*Problem statement*:
Find every line of the listing below where "constructor" appears, and copy it.
────────
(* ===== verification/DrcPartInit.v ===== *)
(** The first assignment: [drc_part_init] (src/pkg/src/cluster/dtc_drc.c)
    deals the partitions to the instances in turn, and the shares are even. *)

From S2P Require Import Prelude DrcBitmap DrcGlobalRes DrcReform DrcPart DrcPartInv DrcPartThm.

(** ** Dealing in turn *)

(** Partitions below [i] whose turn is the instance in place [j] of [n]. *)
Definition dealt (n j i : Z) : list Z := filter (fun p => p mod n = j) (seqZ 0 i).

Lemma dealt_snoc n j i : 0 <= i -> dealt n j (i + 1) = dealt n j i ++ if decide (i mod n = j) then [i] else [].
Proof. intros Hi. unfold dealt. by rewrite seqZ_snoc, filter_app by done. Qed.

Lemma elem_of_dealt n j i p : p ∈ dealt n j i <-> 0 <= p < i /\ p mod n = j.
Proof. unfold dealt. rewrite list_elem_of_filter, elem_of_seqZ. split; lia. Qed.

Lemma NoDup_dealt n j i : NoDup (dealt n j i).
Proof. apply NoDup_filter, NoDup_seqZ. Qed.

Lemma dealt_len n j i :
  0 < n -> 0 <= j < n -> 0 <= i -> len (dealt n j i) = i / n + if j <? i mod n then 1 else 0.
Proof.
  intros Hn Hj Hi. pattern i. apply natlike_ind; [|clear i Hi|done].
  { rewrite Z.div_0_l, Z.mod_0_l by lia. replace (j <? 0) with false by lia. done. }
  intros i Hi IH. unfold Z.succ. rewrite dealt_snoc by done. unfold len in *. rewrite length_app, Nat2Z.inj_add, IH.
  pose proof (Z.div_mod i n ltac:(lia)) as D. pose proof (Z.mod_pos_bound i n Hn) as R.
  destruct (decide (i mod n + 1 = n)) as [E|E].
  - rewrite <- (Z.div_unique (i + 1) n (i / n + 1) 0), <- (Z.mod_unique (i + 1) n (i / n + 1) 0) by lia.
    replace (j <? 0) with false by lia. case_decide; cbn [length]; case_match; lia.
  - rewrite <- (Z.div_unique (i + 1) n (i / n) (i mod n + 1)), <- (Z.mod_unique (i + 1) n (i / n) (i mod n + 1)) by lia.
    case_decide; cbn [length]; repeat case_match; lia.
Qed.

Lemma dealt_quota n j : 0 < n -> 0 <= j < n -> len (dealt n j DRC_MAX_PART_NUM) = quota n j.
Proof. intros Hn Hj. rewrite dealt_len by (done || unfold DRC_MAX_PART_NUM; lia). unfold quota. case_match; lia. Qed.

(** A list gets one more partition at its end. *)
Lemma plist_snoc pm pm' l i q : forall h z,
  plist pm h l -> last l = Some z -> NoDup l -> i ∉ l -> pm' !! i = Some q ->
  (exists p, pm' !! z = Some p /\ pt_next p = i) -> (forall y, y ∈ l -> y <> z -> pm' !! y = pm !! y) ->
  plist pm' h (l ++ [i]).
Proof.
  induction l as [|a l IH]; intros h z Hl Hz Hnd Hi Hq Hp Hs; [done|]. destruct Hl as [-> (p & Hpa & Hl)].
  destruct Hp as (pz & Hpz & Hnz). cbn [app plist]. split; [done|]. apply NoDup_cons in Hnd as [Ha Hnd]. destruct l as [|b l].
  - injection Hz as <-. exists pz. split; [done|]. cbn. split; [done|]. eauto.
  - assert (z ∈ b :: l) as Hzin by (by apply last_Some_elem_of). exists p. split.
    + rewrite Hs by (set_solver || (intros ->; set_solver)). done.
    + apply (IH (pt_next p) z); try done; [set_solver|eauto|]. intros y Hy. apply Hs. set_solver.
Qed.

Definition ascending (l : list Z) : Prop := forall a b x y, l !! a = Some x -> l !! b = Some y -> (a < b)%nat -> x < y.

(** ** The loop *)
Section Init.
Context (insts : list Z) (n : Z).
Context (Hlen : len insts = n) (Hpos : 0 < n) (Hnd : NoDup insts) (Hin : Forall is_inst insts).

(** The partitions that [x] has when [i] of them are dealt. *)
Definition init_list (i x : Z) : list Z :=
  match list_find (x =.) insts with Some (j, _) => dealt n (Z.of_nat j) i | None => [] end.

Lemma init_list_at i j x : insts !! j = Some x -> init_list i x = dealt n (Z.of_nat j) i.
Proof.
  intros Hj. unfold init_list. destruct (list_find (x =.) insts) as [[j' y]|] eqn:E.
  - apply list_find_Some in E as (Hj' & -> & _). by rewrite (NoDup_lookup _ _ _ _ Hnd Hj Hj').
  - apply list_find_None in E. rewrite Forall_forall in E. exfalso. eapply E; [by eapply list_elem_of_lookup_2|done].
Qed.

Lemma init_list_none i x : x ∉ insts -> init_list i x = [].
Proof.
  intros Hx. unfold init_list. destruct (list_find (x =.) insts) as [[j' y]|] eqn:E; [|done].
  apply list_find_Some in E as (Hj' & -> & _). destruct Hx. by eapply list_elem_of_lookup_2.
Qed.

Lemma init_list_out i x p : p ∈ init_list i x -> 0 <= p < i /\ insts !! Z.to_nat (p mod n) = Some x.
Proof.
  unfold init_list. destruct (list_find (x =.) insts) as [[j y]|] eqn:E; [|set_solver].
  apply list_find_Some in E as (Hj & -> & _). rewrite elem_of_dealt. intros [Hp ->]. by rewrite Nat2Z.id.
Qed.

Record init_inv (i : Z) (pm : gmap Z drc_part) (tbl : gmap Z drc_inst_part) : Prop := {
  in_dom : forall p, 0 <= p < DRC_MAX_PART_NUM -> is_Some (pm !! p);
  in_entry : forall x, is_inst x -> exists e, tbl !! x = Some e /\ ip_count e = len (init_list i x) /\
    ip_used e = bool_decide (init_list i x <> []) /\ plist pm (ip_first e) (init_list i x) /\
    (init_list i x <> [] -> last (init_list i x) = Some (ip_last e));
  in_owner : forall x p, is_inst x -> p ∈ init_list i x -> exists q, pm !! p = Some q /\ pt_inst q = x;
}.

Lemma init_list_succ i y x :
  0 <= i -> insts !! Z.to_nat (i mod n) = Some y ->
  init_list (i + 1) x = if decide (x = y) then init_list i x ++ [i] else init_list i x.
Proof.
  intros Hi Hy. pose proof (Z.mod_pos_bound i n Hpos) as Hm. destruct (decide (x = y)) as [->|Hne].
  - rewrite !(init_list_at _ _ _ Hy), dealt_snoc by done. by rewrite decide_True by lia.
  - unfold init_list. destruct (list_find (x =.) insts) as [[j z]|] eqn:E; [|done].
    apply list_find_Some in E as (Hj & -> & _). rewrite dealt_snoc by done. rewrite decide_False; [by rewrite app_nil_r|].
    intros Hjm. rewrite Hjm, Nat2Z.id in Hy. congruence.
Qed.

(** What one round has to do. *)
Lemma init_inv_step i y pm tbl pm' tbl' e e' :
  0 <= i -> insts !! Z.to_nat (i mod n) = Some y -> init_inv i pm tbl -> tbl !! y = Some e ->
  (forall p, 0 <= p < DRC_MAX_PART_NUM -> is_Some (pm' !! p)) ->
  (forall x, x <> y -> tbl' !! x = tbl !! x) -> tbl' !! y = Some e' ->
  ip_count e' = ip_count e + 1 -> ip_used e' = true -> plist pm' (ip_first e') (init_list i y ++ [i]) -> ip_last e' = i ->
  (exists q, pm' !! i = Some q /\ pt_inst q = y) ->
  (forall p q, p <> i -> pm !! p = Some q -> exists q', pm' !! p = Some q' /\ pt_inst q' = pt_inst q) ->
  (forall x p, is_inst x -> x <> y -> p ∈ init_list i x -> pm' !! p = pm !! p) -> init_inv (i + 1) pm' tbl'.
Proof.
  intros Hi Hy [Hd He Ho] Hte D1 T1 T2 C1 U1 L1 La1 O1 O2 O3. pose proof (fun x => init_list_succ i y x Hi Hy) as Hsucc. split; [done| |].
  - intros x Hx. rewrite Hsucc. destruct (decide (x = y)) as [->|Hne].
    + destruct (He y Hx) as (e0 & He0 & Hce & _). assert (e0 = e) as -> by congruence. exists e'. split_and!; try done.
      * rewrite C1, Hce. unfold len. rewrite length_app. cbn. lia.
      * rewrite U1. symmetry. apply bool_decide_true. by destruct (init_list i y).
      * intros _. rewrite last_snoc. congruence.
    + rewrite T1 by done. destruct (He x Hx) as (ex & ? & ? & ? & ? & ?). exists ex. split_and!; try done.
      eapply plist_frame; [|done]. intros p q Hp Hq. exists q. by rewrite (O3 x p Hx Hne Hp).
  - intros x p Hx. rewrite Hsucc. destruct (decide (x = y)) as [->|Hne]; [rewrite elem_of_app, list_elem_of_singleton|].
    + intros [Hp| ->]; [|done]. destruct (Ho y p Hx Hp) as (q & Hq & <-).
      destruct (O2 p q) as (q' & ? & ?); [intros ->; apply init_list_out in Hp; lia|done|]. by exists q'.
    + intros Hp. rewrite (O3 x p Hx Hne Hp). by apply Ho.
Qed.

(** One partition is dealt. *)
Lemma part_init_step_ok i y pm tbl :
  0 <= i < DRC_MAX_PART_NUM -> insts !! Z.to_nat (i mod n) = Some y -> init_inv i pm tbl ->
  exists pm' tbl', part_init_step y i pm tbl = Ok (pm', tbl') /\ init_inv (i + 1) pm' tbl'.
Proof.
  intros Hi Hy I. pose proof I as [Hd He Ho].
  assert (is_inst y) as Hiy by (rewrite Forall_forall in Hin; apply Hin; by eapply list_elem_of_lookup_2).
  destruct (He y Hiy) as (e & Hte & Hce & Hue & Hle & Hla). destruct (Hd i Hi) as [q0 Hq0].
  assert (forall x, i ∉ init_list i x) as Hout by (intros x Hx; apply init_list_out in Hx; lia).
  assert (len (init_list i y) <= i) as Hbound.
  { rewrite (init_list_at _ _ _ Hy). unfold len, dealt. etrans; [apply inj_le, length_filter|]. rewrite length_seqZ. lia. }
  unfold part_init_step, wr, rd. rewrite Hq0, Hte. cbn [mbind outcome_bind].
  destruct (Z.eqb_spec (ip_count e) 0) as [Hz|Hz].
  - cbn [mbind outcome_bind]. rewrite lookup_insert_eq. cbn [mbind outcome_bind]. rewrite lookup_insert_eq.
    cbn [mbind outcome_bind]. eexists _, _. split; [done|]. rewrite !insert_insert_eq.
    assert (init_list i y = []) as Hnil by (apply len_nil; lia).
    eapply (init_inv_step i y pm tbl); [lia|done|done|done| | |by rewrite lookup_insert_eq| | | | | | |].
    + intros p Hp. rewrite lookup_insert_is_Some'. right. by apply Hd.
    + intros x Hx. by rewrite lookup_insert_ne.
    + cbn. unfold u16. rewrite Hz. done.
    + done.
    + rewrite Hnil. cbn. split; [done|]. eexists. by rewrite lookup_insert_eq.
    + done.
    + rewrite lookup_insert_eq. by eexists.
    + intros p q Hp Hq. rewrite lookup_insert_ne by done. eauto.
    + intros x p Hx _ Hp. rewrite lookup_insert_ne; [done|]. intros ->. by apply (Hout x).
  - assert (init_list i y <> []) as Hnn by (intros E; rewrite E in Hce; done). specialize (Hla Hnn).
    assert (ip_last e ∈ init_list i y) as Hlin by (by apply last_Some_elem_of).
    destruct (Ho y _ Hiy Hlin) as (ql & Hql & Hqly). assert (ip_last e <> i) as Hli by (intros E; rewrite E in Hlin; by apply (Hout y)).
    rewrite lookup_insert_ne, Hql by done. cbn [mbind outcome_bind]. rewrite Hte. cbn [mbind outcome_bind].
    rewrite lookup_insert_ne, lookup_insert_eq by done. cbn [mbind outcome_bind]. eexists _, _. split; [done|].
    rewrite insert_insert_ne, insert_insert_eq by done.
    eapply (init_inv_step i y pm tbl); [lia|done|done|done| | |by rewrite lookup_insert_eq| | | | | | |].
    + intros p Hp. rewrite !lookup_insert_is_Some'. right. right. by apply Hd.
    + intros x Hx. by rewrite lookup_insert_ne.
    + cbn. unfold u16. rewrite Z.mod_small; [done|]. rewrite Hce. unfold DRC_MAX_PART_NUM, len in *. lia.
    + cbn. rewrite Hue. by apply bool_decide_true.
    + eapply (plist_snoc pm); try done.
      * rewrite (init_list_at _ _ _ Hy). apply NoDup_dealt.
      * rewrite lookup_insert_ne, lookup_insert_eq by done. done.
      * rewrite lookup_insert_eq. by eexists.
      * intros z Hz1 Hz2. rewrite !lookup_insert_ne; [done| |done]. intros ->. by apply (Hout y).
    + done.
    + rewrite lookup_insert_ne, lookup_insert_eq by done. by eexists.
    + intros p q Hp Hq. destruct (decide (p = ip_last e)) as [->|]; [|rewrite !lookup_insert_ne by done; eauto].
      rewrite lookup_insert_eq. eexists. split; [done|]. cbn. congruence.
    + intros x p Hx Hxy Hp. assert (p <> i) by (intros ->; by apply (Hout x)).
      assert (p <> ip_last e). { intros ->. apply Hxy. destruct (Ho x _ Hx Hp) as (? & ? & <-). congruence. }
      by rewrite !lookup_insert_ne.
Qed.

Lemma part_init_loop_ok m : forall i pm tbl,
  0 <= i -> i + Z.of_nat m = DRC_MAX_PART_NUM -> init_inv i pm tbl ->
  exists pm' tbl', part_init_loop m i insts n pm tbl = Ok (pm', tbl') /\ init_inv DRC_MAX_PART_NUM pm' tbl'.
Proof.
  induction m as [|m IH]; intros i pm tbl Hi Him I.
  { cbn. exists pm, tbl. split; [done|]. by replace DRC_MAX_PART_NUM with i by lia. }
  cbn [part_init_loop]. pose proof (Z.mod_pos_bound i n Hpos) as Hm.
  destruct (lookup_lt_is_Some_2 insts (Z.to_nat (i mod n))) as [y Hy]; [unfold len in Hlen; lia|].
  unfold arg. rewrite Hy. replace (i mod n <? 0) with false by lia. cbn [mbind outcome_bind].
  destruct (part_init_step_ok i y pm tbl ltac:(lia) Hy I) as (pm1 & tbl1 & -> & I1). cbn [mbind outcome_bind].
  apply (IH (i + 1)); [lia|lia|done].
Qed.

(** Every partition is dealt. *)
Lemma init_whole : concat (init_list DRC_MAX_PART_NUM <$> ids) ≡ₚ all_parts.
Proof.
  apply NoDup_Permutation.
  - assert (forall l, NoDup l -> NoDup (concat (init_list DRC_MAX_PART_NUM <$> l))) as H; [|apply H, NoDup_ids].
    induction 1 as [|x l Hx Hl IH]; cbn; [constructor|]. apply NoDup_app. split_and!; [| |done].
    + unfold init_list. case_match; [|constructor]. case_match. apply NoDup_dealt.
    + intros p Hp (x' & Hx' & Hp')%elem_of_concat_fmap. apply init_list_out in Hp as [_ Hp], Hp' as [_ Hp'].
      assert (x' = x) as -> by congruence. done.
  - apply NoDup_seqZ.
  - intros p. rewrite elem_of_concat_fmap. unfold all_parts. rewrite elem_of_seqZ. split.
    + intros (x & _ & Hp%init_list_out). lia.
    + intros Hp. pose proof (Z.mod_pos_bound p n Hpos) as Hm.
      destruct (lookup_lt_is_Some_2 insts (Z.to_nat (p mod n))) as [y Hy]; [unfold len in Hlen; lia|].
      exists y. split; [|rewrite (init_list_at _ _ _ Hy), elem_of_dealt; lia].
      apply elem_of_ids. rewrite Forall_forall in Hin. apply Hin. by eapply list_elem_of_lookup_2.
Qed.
────────
*Task response*:
    induction 1 as [|x l Hx Hl IH]; cbn; [constructor|]. apply NoDup_app. split_and!; [| |done].
    + unfold init_list. case_match; [|constructor]. case_match. apply NoDup_dealt.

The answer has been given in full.